## What you will do
Write out every line below that includes the word "ends".

## Records to use
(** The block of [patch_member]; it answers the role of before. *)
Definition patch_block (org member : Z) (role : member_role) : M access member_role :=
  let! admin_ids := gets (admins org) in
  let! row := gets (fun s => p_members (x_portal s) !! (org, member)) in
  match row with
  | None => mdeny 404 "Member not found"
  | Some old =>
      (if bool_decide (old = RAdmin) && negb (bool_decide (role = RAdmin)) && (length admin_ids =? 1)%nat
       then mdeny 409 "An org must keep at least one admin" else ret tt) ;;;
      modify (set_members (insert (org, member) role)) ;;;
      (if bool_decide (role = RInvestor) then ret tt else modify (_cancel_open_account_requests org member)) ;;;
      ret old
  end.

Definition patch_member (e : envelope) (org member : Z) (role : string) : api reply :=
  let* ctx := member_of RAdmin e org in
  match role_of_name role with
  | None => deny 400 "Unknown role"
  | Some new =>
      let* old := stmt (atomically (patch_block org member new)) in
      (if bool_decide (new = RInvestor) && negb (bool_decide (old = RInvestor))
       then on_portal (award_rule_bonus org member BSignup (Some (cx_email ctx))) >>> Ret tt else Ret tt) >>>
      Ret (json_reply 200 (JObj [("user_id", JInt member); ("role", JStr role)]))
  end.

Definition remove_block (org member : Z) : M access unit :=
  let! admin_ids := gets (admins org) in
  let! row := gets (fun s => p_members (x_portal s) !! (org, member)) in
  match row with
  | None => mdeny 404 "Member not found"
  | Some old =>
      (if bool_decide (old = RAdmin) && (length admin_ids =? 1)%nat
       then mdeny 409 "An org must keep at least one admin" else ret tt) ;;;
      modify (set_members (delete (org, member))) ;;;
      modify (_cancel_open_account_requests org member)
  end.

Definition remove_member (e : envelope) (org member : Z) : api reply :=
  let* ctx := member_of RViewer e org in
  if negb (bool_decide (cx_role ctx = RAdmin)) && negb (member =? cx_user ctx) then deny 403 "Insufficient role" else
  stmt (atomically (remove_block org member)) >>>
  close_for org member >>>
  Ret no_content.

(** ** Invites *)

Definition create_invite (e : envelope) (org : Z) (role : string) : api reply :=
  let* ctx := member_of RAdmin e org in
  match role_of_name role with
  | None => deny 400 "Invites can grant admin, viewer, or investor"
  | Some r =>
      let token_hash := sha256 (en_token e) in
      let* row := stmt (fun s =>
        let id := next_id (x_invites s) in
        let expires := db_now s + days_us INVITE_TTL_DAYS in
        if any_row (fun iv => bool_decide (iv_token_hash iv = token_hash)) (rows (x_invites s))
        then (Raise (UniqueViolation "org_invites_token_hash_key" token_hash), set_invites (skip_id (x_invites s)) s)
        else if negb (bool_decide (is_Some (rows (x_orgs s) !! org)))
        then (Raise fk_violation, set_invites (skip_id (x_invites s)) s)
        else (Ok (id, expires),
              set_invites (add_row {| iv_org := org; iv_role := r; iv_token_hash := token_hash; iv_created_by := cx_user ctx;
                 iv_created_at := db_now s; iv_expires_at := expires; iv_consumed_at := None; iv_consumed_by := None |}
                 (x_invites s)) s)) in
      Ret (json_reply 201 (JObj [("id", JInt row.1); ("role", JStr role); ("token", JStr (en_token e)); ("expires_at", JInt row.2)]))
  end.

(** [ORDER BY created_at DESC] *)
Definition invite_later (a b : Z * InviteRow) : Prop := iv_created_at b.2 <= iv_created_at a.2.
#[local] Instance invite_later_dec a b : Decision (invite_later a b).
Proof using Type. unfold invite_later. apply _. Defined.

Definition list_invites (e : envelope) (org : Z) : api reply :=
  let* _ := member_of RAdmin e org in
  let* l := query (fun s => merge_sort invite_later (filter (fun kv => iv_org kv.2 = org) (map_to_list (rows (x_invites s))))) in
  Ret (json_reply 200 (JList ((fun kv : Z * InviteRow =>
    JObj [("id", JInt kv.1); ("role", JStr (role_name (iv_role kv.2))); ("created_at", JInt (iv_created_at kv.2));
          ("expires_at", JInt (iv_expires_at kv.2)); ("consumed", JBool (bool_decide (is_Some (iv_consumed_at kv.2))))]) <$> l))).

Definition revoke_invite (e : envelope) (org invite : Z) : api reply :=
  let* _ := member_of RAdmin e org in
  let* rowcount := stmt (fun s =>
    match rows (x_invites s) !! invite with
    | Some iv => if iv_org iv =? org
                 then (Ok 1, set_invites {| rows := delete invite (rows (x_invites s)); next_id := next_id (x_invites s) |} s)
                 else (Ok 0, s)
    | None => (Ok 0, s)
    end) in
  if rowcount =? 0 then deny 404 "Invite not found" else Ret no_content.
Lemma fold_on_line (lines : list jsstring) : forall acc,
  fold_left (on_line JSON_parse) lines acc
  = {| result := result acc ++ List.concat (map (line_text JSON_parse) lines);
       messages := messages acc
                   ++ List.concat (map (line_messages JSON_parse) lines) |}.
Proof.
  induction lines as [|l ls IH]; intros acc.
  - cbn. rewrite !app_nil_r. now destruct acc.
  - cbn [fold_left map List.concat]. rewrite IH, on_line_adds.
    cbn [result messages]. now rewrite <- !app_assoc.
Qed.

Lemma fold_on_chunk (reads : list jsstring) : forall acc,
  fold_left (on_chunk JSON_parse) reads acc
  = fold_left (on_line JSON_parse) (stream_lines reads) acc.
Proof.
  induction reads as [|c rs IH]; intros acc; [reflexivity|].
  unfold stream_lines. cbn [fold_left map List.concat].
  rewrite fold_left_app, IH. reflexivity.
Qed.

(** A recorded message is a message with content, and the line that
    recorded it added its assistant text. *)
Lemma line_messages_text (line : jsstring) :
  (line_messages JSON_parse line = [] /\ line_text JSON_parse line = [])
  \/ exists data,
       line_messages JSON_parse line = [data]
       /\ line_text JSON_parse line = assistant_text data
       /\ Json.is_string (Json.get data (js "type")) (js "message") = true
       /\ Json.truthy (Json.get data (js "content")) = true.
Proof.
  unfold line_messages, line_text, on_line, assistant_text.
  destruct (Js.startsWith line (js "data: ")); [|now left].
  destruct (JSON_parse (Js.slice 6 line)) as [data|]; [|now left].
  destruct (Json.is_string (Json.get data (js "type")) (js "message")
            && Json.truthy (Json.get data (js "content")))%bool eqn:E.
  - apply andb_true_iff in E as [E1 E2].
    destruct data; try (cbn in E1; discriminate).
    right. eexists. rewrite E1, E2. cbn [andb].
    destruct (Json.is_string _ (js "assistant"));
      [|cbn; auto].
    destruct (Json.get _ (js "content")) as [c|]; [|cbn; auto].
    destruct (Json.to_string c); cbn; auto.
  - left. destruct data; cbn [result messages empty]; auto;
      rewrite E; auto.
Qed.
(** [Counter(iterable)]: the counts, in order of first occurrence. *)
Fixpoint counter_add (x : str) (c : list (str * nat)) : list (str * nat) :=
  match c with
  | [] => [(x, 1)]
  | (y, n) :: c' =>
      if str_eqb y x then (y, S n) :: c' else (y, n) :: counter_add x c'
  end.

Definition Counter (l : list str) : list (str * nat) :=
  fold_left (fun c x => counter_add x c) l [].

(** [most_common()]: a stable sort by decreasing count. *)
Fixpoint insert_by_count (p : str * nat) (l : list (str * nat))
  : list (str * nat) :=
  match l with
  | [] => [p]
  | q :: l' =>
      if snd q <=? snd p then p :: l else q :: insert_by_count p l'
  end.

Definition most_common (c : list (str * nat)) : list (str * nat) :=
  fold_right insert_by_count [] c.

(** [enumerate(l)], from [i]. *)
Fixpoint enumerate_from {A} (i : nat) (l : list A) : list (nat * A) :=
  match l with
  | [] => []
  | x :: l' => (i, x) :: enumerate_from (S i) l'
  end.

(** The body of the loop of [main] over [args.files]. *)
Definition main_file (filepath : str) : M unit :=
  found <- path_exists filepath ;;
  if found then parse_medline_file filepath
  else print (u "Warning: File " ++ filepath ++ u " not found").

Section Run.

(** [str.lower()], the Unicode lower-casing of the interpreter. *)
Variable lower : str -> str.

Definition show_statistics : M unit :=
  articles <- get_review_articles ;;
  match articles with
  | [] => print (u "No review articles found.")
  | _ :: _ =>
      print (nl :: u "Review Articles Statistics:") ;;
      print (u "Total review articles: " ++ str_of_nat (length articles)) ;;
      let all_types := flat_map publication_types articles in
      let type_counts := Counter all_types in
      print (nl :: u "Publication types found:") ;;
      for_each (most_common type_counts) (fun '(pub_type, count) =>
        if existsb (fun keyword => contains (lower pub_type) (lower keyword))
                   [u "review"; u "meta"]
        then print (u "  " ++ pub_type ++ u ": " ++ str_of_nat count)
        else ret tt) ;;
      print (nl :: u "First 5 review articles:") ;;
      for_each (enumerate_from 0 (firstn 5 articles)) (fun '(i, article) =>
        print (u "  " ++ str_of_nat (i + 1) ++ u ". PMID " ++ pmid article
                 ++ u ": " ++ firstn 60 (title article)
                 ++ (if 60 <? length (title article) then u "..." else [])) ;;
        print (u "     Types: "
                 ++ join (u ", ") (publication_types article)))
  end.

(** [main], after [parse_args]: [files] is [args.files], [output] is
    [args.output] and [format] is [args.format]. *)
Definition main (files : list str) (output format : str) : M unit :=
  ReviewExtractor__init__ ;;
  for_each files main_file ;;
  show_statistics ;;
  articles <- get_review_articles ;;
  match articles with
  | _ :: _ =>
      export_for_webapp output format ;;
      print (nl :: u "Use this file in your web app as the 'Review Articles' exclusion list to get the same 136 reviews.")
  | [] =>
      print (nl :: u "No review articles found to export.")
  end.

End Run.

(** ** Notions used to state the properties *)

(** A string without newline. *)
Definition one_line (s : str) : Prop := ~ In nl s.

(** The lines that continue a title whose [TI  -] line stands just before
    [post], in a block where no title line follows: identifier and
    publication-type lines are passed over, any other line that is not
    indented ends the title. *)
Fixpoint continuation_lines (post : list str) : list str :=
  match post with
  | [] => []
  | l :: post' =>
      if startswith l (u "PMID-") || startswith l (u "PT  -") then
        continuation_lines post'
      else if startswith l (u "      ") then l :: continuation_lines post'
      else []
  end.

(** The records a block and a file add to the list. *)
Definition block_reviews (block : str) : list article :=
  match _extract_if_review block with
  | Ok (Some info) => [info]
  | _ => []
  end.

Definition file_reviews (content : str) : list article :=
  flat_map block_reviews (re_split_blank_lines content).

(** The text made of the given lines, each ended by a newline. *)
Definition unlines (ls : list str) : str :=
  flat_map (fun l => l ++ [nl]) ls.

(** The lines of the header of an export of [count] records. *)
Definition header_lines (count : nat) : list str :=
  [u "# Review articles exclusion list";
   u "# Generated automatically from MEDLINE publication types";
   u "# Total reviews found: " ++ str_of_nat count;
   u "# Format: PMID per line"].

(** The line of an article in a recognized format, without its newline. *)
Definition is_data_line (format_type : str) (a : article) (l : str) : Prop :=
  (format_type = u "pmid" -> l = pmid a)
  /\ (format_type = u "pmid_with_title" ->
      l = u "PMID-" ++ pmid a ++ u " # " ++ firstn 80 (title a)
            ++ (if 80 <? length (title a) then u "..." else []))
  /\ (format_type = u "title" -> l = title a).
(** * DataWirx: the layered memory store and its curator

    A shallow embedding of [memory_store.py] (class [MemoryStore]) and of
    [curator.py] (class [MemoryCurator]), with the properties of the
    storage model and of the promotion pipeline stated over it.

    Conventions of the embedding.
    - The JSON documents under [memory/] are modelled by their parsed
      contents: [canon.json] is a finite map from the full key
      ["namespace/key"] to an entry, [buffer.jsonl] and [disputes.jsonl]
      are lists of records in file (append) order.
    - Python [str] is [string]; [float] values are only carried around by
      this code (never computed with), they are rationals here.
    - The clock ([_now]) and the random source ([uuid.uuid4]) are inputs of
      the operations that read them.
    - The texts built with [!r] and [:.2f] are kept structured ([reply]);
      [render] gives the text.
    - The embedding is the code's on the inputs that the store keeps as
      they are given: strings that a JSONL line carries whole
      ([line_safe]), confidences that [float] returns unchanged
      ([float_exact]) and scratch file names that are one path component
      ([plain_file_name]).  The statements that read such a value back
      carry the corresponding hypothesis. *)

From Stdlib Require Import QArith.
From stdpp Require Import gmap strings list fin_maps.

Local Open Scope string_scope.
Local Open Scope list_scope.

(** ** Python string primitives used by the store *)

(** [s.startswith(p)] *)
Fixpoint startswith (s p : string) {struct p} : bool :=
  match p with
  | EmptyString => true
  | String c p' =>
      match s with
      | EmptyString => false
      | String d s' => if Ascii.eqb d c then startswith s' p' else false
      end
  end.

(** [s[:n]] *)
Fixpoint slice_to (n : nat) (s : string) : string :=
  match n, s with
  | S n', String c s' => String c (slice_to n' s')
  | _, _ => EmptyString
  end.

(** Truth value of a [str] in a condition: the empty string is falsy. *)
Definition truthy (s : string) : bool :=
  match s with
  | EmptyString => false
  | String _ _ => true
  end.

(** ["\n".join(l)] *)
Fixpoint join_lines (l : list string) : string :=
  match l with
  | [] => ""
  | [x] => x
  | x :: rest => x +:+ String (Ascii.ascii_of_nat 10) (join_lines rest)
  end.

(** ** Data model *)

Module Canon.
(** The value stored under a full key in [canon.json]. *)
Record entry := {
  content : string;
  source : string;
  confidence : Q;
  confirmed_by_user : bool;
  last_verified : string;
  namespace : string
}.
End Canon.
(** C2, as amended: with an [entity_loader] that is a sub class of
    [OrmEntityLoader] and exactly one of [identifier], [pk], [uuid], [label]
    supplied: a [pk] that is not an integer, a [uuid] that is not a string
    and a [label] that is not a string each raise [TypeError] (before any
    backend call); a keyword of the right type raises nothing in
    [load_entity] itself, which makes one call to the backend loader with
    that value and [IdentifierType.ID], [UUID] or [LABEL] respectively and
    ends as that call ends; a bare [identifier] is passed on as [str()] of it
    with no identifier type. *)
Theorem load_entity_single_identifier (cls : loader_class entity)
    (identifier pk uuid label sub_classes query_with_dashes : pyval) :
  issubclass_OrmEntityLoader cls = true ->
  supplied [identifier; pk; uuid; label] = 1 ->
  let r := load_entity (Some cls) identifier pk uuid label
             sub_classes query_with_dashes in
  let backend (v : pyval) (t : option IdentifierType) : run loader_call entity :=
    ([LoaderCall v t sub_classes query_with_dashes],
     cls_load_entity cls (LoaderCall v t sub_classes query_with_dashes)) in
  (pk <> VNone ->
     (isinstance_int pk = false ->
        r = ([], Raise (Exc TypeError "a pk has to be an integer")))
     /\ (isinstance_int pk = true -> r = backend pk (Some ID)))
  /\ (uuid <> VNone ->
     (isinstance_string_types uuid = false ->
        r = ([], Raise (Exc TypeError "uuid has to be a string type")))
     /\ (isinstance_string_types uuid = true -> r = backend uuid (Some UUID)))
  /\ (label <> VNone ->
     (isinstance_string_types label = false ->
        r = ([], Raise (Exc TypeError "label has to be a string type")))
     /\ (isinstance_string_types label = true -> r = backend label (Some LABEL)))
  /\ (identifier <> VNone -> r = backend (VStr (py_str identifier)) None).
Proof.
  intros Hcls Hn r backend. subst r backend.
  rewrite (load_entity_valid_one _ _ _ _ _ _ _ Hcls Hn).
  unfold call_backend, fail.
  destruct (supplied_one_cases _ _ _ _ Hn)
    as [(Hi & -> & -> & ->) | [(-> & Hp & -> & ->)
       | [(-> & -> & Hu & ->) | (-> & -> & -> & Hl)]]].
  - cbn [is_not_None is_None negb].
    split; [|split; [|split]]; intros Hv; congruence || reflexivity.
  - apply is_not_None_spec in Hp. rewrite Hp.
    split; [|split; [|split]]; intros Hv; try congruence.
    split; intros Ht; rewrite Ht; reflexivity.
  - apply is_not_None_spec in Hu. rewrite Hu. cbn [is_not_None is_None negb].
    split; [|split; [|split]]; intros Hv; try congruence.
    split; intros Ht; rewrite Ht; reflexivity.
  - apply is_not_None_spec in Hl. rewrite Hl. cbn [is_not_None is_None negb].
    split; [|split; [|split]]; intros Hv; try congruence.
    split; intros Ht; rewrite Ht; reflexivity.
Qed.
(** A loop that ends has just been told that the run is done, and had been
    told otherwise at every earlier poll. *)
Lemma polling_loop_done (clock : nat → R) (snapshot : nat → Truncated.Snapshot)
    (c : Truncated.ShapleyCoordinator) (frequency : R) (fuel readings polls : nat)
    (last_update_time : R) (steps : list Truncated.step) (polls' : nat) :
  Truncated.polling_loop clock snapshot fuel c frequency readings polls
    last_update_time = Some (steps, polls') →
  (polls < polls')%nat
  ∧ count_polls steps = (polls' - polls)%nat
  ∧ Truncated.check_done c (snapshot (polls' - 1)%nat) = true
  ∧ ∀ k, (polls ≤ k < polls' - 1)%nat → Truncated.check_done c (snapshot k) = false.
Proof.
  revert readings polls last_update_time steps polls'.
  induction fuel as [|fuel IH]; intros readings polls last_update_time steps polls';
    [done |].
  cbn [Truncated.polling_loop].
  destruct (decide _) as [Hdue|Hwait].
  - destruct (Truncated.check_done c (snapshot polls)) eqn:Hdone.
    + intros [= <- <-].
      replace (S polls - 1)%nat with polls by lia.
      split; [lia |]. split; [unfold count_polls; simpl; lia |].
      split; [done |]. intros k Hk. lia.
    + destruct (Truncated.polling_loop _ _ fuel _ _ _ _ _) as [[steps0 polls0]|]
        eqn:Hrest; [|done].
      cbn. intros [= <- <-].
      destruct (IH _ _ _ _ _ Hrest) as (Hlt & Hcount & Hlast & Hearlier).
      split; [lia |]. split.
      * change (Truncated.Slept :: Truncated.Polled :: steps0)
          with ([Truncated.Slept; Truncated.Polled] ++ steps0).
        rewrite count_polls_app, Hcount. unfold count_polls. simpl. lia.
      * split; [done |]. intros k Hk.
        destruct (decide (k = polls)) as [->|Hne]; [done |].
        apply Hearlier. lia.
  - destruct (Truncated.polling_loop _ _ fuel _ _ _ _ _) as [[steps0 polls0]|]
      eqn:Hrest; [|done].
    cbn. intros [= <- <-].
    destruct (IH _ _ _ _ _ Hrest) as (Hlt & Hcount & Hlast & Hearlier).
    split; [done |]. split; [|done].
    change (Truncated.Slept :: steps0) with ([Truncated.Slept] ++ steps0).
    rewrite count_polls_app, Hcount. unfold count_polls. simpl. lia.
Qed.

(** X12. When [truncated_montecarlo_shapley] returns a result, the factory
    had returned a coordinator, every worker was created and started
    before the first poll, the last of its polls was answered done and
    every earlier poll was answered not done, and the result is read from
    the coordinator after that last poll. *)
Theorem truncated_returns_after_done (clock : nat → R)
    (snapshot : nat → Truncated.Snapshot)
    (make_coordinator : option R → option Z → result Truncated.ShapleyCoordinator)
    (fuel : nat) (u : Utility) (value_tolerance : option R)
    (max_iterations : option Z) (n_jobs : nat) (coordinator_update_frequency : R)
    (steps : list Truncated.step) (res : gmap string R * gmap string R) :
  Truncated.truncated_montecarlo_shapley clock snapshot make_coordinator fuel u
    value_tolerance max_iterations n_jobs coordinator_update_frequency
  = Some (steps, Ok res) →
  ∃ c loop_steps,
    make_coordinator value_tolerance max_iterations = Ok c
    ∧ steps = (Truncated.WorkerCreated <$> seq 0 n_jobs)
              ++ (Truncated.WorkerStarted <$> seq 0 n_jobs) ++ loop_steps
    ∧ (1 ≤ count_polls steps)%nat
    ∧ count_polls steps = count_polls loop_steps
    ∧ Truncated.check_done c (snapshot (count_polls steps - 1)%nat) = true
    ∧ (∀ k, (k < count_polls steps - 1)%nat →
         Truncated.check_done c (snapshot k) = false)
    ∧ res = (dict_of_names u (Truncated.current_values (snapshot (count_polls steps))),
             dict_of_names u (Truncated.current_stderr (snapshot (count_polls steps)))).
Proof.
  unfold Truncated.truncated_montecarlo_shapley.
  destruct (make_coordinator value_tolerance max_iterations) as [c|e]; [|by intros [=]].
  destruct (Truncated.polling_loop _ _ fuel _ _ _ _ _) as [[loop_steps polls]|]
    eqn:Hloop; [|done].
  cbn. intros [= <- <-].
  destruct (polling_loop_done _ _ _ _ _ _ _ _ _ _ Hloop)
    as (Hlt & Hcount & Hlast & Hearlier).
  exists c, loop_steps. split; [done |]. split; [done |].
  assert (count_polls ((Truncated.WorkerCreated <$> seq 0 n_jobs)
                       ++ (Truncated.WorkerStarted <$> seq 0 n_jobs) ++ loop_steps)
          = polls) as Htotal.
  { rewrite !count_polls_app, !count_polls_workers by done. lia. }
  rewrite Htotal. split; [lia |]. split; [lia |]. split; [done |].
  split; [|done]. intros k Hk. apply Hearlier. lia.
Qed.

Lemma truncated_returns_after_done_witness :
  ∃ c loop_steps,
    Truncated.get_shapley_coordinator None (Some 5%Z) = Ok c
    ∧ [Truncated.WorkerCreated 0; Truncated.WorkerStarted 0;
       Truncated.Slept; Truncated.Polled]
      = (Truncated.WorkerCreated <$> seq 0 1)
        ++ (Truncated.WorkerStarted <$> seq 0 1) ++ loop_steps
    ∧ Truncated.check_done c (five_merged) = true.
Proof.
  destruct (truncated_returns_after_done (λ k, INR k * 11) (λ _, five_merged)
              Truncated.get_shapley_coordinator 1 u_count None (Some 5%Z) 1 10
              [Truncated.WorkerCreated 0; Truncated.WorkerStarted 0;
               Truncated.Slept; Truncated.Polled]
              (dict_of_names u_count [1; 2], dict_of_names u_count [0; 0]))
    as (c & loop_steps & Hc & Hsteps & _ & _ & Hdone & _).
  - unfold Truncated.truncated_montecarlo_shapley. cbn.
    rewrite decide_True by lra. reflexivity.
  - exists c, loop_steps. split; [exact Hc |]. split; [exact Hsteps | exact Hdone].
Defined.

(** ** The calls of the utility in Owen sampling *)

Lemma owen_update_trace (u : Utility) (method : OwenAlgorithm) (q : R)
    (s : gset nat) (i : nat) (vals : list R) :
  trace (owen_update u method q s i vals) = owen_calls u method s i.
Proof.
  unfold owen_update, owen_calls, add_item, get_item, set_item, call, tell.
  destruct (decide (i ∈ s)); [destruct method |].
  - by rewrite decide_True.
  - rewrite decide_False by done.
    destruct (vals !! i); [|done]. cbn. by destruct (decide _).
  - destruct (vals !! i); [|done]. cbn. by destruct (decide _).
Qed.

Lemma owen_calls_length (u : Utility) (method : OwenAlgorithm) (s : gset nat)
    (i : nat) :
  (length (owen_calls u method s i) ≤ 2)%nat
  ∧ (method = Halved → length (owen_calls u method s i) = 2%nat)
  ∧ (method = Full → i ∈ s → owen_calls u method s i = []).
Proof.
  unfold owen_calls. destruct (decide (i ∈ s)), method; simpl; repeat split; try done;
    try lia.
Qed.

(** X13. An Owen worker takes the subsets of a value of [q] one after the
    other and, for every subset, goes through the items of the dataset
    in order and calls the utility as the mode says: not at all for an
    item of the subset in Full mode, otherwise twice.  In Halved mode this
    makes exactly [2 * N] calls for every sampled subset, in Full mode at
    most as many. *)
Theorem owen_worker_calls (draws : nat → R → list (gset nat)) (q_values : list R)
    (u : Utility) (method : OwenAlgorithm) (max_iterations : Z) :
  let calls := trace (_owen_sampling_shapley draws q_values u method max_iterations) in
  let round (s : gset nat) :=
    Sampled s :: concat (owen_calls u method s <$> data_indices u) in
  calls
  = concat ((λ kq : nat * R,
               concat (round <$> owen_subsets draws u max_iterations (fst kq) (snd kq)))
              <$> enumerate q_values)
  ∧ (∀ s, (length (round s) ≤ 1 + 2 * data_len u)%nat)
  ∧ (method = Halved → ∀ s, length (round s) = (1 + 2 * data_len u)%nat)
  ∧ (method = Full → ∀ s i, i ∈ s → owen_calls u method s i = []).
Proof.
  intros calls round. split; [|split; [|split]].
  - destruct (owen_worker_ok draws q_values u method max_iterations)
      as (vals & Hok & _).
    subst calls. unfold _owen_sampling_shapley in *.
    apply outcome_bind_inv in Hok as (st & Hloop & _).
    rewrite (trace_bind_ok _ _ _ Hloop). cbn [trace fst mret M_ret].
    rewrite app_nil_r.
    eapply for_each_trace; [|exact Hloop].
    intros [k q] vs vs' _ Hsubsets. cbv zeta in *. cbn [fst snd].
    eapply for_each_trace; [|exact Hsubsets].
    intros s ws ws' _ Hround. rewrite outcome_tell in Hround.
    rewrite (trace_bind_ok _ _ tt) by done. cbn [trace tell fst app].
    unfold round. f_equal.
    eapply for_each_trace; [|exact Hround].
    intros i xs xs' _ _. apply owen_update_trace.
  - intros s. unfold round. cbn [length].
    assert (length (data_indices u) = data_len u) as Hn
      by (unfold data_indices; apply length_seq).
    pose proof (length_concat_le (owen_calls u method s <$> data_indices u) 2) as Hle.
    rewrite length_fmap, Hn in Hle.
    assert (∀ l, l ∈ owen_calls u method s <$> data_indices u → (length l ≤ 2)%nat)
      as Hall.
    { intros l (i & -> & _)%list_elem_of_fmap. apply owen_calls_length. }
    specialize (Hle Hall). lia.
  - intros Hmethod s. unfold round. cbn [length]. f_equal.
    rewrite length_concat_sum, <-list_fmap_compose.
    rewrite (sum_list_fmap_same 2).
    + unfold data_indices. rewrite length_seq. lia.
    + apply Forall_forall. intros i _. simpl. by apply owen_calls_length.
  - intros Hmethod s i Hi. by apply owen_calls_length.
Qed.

## Task answer
    indented ends the title. *)
    ends as that call ends; a bare [identifier] is passed on as [str()] of it
(** A loop that ends has just been told that the run is done, and had been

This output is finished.